There are three key messages here. First, we gained category share on a unit basis. Second, the McCormick brand is helping drive the unit category increase. And third, this is evidence that certain retailers are implementing our recommendations to lower retail price points on the McCormick brand.

As for the recipe mix category, retail dollar sales of our McCormick brand recipe mixes were up 3% and we gained 10 basis points of category share. We are driving this great performance by our actions to win at retail, build our brand equity, and accelerate innovation.

Win at retail we have been increasing our investment in category management tools, resources and capabilities. We are pleased with our progress and continue to build our capabilities. We are getting great feedback from our customers.

They have commented that McCormick has really stepped up its game and is having a more thorough conversation on the category. Part of our category management work is focused on retail price points.

At retail customers who have partnered with us on pricing recommendations, the year-to-date dollar share from McCormick brand spices and seasonings is up 120 basis points versus a 70 basis point decrease with the remaining U.S. food retailers.

The good news is that this increase in share for McCormick brand is typically a profitable mood for both us and our customers.
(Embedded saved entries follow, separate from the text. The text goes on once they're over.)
(** A file without data rows: the store is untouched. *)
Example import_no_rows :
  fst (CsvImport.complete (SH := RefHost.refStrings) (DH := Sample.utc)
         (FK := Host.refFaker) (CK := Host.fixedClock Sample.noonNov2)
         [] [Sample.bob2024] 0%nat)
  = ([Sample.bob2024], CsvImport.nothingImportedToast).
Proof. reflexivity. Qed.

(** A file with header [Name,Email] and one data row: one new record in
    front, with a generated phone and one fallback tag. *)
Example import_one_row :
  fst (CsvImport.complete (SH := RefHost.refStrings) (DH := Sample.utc)
         (FK := Host.refFaker) (CK := Host.fixedClock Sample.noonNov2)
         Sample.oneRow [Sample.bob2024] 0%nat)
  = ([mkCustomer "id-0" "Grace Hopper" "https://avatars.example/1" "grace@example.com"
        "(555) 010-0000" ["New"] "Nov 2, 2026";
      Sample.bob2024],
     CsvImport.importedToast 1%nat).
Proof. vm_compute. reflexivity. Qed.

(** ** Preference store *)

Section PrefsFacts.
Variable JSON_parse : string -> option Prefs.json.

Lemma load_missing_key (st : Prefs.State) :
  Prefs.load JSON_parse None st = Prefs.setPrefsLoaded true st.
Proof. reflexivity. Qed.

Lemma load_parse_failure (blob : string) (st : Prefs.State) :
  JSON_parse blob = None ->
  Prefs.load JSON_parse (Some blob) st = Prefs.setPrefsLoaded true st.
Proof.
  intros Hp. unfold Prefs.load. rewrite Hp. destruct (JS.truthy blob); reflexivity.
Qed.

End PrefsFacts.

(** A malformed [widgetOrder] is skipped and the members after it load. *)
Example load_skips_bad_widgetOrder :
  Prefs.widgetOrder (Prefs.applyParsed Sample.blobBadWidgetOrder Prefs.defaults)
  = Prefs.widgetOrder Prefs.defaults
  /\ Prefs.widgetSizes (Prefs.applyParsed Sample.blobBadWidgetOrder Prefs.defaults)
     = Prefs.JObj [("stats", Prefs.JStr "half")].
Proof. split; reflexivity. Qed.

(** C7, on the code.  The stored blob
    [{"rowsPerPage": 25, "hiddenColumns": 5, "chartTheme": "emerald"}]
    parses, and its [chartTheme] is well formed.  [new Set(5)] throws, the
    [catch] ends the block, and [chartTheme] keeps its default although
    [rowsPerPage], read before the throw, has its stored value. *)
Theorem load_bad_hiddenColumns_blocks_chartTheme :
  Prefs.lookup
    (match Sample.blobBadHiddenColumns with Prefs.JObj m => m | _ => [] end)
    "chartTheme" = Some (Prefs.JStr "emerald")
  /\ Prefs.rowsPerPage (Prefs.applyParsed Sample.blobBadHiddenColumns Prefs.defaults)
     = Prefs.JNum 25
  /\ Prefs.chartTheme (Prefs.applyParsed Sample.blobBadHiddenColumns Prefs.defaults)
     = Prefs.JStr "indigo"
  /\ Prefs.hiddenColumns (Prefs.applyParsed Sample.blobBadHiddenColumns Prefs.defaults)
     = [Prefs.JStr "avatar"].
Proof. repeat split; reflexivity. Qed.

(** ** Widget order *)

Section ReorderFacts.
Context {A : Type}.
Variable undefined : A.

Lemma splice_remove (l : list A) (i : Z) :
  0 <= i < Z.of_nat (length l) ->
  JSArray.splice l i 1 [] = Widgets.removeAt (Z.to_nat i) l.
Proof.
  intros Hi. unfold JSArray.splice, Widgets.removeAt.
  destruct (Z.ltb_spec i 0); [lia|].
  rewrite Z.min_l by lia. rewrite Z.max_l by lia. rewrite Z.min_l by lia.
  simpl. f_equal. f_equal. lia.
Qed.

Lemma splice_insert (l : list A) (i : Z) (x : A) :
  0 <= i <= Z.of_nat (length l) ->
  JSArray.splice l i 0 [x] = Widgets.insertAt (Z.to_nat i) x l.
Proof.
  intros Hi. unfold JSArray.splice, Widgets.insertAt.
  destruct (Z.ltb_spec i 0); [lia|].
  rewrite Z.min_l by lia. rewrite Z.max_l by lia. rewrite Z.min_l by lia.
  simpl. rewrite Z.add_0_r. reflexivity.
Qed.

Lemma removeAt_length (l : list A) (i : nat) :
  (i < length l)%nat -> length (Widgets.removeAt i l) = pred (length l).
Proof.
  intros Hi. unfold Widgets.removeAt.
  rewrite length_app, firstn_length_le, length_skipn by lia. lia.
Qed.

Lemma insertAt_length (l : list A) (i : nat) (x : A) :
  length (Widgets.insertAt i x l) = S (length l).
Proof.
  unfold Widgets.insertAt.
  pose proof (f_equal (@length A) (firstn_skipn i l)) as H.
  rewrite length_app in H. rewrite length_app. simpl. lia.
Qed.

Lemma removeAt_insertAt (l : list A) (i : nat) (x : A) :
  (i <= length l)%nat -> Widgets.removeAt i (Widgets.insertAt i x l) = l.
Proof.
  unfold Widgets.removeAt, Widgets.insertAt. revert l.
  induction i as [|i IH]; intros l Hi.
  - reflexivity.
  - destruct l as [|a l]; simpl in Hi; [lia|].
    simpl. f_equal. apply IH. lia.
Qed.

Lemma nth_error_insertAt (l : list A) (i : nat) (x : A) :
  (i <= length l)%nat -> nth_error (Widgets.insertAt i x l) i = Some x.
Proof.
  unfold Widgets.insertAt. revert l.
  induction i as [|i IH]; intros l Hi.
  - reflexivity.
  - destruct l as [|a l]; simpl in Hi; [lia|].
    simpl. apply IH. lia.
Qed.

Lemma insertAt_perm (l : list A) (i : nat) (x : A) :
  Permutation (Widgets.insertAt i x l) (x :: l).
Proof.
  unfold Widgets.insertAt. rewrite <- (firstn_skipn i l) at 3.
  apply Permutation_sym, Permutation_middle.
Qed.
(** * traffic: SO6 trajectories and AIRAC sectors

    A shallow embedding of [traffic/so6/so6.py] and [traffic/data/airac.py].

    Conventions of the embedding.
    - A pandas [DataFrame] of SO6 segments is the list of its rows, in row
      order; a boolean mask is [filter]; [groupby('flight_id')] gathers the
      rows carrying one identifier, in row order.
    - A [datetime] is an integer number of microseconds; a Python [float] is
      an exact rational ([Q]) extended with the two infinities where the
      source uses them.  Rounding of binary floating point and NaN are not
      part of the model.
    - Exceptions are values of [exn]; a function that may raise returns a
      [result].
    - The planar geometry library (shapely) is an interface, [Shapely]. *)

From Stdlib Require Import String Ascii.
From Stdlib Require Import ZArith QArith Qround Qpower Bool List Lia.
From Stdlib Require Import Permutation Sorted.
Import ListNotations.

Set Implicit Arguments.

(** ** Exceptions *)

Inductive exn : Type :=
| ValueError
| TypeError
| IndexError.

Inductive result (A : Type) : Type :=
| Ok (a : A)
| Raise (e : exn).
Arguments Ok {A} a.
Arguments Raise {A} e.

Definition bind {A B} (r : result A) (k : A -> result B) : result B :=
  match r with
  | Ok a => k a
  | Raise e => Raise e
  end.

Notation "x <- r ;; k" := (bind r (fun x => k))
  (at level 61, r at next level, right associativity).
Notation "' pat <- r ;; k" := (bind r (fun x => match x with pat => k end))
  (at level 61, pat pattern, r at next level, right associativity).

(** ** Sequences *)

(** [xs[-1]], when there is one. *)
Fixpoint last_error {A} (l : list A) : option A :=
  match l with
  | [] => None
  | [x] => Some x
  | _ :: l' => last_error l'
  end.

(** [xs[0]] and [xs[-1]] *)
Definition item_first {A} (xs : list A) : result A :=
  match xs with
  | [] => Raise IndexError
  | x :: _ => Ok x
  end.

Definition item_last {A} (xs : list A) : result A :=
  match last_error xs with
  | None => Raise IndexError
  | Some x => Ok x
  end.

(** ** Python floats: rationals with the two infinities *)

Inductive pyfloat : Type :=
| NegInf
| Fin (q : Q)
| PosInf.

Definition Qlt_bool (a b : Q) : bool := negb (Qle_bool b a).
As I indicated, we had a significant increase in brand marketing this quarter and about half of the increase was in the U.S.

This included marketing support for our Pure Tastes Better campaign, the launch of our herb grinders, Hispanic advertising and digital marketing for Grill Mates as we headed into the Memorial Day and peak grilling season. We are also getting good traction with our product innovation and in January showed you our plans for the first half of 2016.

Let’s take a look ahead at the second half lineup for our U.S. consumer business. We are poised to launch a number of new products for consumers in this market, as seen on Slide 8.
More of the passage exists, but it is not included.